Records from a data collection

(** The order is needed: on [ex_two], when the task of dimension 1
    runs before the task of dimension 0 it reads a [g] that is still
    zero, and the cell [G_1(3, 0, 0)] stays at 0 where the integral of
    the kernel is [exp (-1) - exp (-2)]. *)
Lemma stale_G_when_task_1_runs_first :
  exists m1 m2,
    allocate_weights ex_two = Ok m1 /\ run_tasks [1; 0]%nat m1 = Ok m2 /\
    Gv m2 1 3 0 0 = 0 /\
    lagged_integral ex_two 1 0 0 3 = exp (- 1) - exp (- 2).
Proof.
  assert (exists m1, allocate_weights ex_two = Ok m1 /\ m1 = m1)
    as (m1 & Ha & _) by (eexists; split; reflexivity).
  exists m1.
  assert (tsf ex_two 1 = 1) as E1 by reflexivity.
  assert (tsf ex_two 2 = 2) as E2 by reflexivity.
  assert (tm ex_two 3 = 3) as T3 by reflexivity.
  assert (tm ex_two 2 = 2) as T2 by reflexivity.
  assert (tyf ex_two 1 = 1%nat) as Y1 by reflexivity.
  assert (tyf ex_two 2 = 2%nat) as Y2 by reflexivity.
  assert (lag_of ex_two 0 = 0) as L0 by reflexivity.
  assert (lagged_integral ex_two 1 0 0 3 = exp (- 1) - exp (- 2)) as Hli.
  { unfold lagged_integral, Rsum.
    cbn [n_total_jumps ex_two bound_model seq foldr].
    rewrite (decide_True (P := tyf ex_two 1 = _ /\ _))
      by (unfold eligible; rewrite Y1, E1, T3; split; [reflexivity | lra]).
    rewrite (decide_True (P := (2 <= 3)%nat /\ _))
      by (unfold eligible; cbn [Nat.sub]; rewrite E1, T2; split; [lia | lra]).
    rewrite (decide_False (P := tyf ex_two 2 = _ /\ _))
      by (rewrite Y2; intros [? _]; lia).
    cbn [Nat.sub]. rewrite E1, T2, T3.
    replace (- (1) * (2 - 0 - 1)) with (- 1) by lra.
    replace (- (1) * (3 - 0 - 1)) with (- 2) by lra. lra. }
  destruct (allocate_weights_shape ex_two m1 ex_two_valid Ha)
    as (Hd & Hg0 & Hbufs).
  pose proof (valid_data_eq _ _ Hd ex_two_valid) as Hv1.
  assert (n_nodes m1 = 2%nat) as HD by apply Hd.
  assert (n_total_jumps m1 = 2%nat) as HM by apply Hd.
  assert (MaxN_of_f m1 = MaxN_of_f ex_two) as HS by apply Hd.
  assert (decays m1 = decays ex_two) as HU by apply Hd.
  assert (cells m1 = cells ex_two) as Hcells.
  { unfold cells. rewrite HD, HU.
    by replace (n_total_jumps m1) with (n_total_jumps ex_two)
      by (symmetry; apply Hd). }
  destruct (Hbufs 0%nat ltac:(cbn; lia)) as (HG0 & H10 & H20 & H30).
  destruct (Hbufs 1%nat ltac:(cbn; lia)) as (HG1 & H11 & H21 & H31).
  destruct (compute_weights_dim_i_spec m1 1 (zeros (cells ex_two))
              (zeros (cells ex_two)) Hv1)
    as (g' & G' & h1 & h2 & h3 & Hc & Lg' & LG' & HGr & _ & Hsame & _);
    [lia | done | by rewrite length_zeros
     | done | by rewrite length_zeros
     | by rewrite HS | by rewrite HS | by rewrite HS, HU |].
  rewrite (Hsame ltac:(lia)) in *. clear Hsame.
  set (m1' := with_cache m1 _ _ _ _ _) in Hc.
  assert (valid_data m1') as Hv1'
    by (apply (valid_data_eq m1); [by repeat split | done]).
  destruct (compute_weights_dim_i_spec m1' 0 (zeros (cells ex_two))
              (zeros (cells ex_two)) Hv1')
    as (g2 & G2 & k1 & k2 & k3 & Hc' & _).
  { cbn. lia. }
  { subst m1'. cbn. apply list_lookup_insert_eq.
    by apply lookup_lt_Some in Hg0. }
  { by rewrite length_zeros. }
  { subst m1'. cbn. by rewrite list_lookup_insert_ne by done. }
  { by rewrite length_zeros. }
  { subst m1'. cbn. by rewrite list_lookup_insert_ne, HS by done. }
  { subst m1'. cbn. by rewrite list_lookup_insert_ne, HS by done. }
  { subst m1'. cbn. by rewrite list_lookup_insert_ne, HS, HU by done. }
  eexists. split; [done|]. split.
  { cbn [run_tasks]. rewrite Hc, bind_Ok, Hc', bind_Ok. reflexivity. }
  split; [|exact Hli].
  unfold Gv, G_buf. cbn [G with_cache]. subst m1'. cbn [G with_cache].
  rewrite (get_lookup [] _ 1 G').
  2:{ rewrite list_lookup_insert_ne by done.
      apply list_lookup_insert_eq. by apply lookup_lt_Some in HG1. }
  destruct (data_eq_funs _ _ Hd)
    as (_ & _ & _ & _ & Hgi & Hebt & Hfs & _ & Hdec & Hlag & _).
  change (get_index (with_cache _ _ _ _ _ _) 3 0 0)
    with (get_index m1 3 0 0).
  rewrite (HGr 0%nat 0%nat 3%nat) by (rewrite ?HU, ?HD, ?HM; cbn; lia).
  rewrite get_zeros, Rmult_0_r, Rplus_0_l.
  rewrite Hfs, Hlag, Hdec, L0. unfold fold_sum, Rsum.
  cbn [n_total_jumps ex_two bound_model seq foldr].
  rewrite (decide_False (P := tyf ex_two 1 = _ /\ _)).
  2:{ intros [_ [_ Hn]]. apply Hn. split; [lia|].
      unfold eligible. cbn [Nat.sub]. rewrite E1, T2. lra. }
  rewrite (decide_False (P := tyf ex_two 2 = _ /\ _))
    by (rewrite Y2; intros [? _]; lia).
  lra.
Qed.

Lemma G_and_H2_shared_when_task_0_first_witness :
  exists m1 m2,
    allocate_weights ex_tri = Ok m1 /\ run_tasks [0; 2; 1]%nat m1 = Ok m2 /\
    (forall k j u, (1 <= k <= n_total_jumps ex_tri + 1)%nat ->
       (j < n_nodes ex_tri)%nat -> (u < length (decays ex_tri))%nat ->
       Gv m2 2 k j u = Gv m2 1 k j u) /\
    (forall n, H2v m2 2 n = H2v m2 1 n).
Proof.
  apply (G_and_H2_shared_when_task_0_first ex_tri [0; 2; 1]%nat 2 1
           ex_tri_valid ex_tri_task_0_first); cbn; lia.
Defined.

- EXERCISE INSTRUCTIONS -
Working from the entries above, find every line in which the word "Hsame" occurs and copy it.

- WRITTEN SOLUTION -
    as (g' & G' & h1 & h2 & h3 & Hc & Lg' & LG' & HGr & _ & Hsame & _);
  rewrite (Hsame ltac:(lia)) in *. clear Hsame.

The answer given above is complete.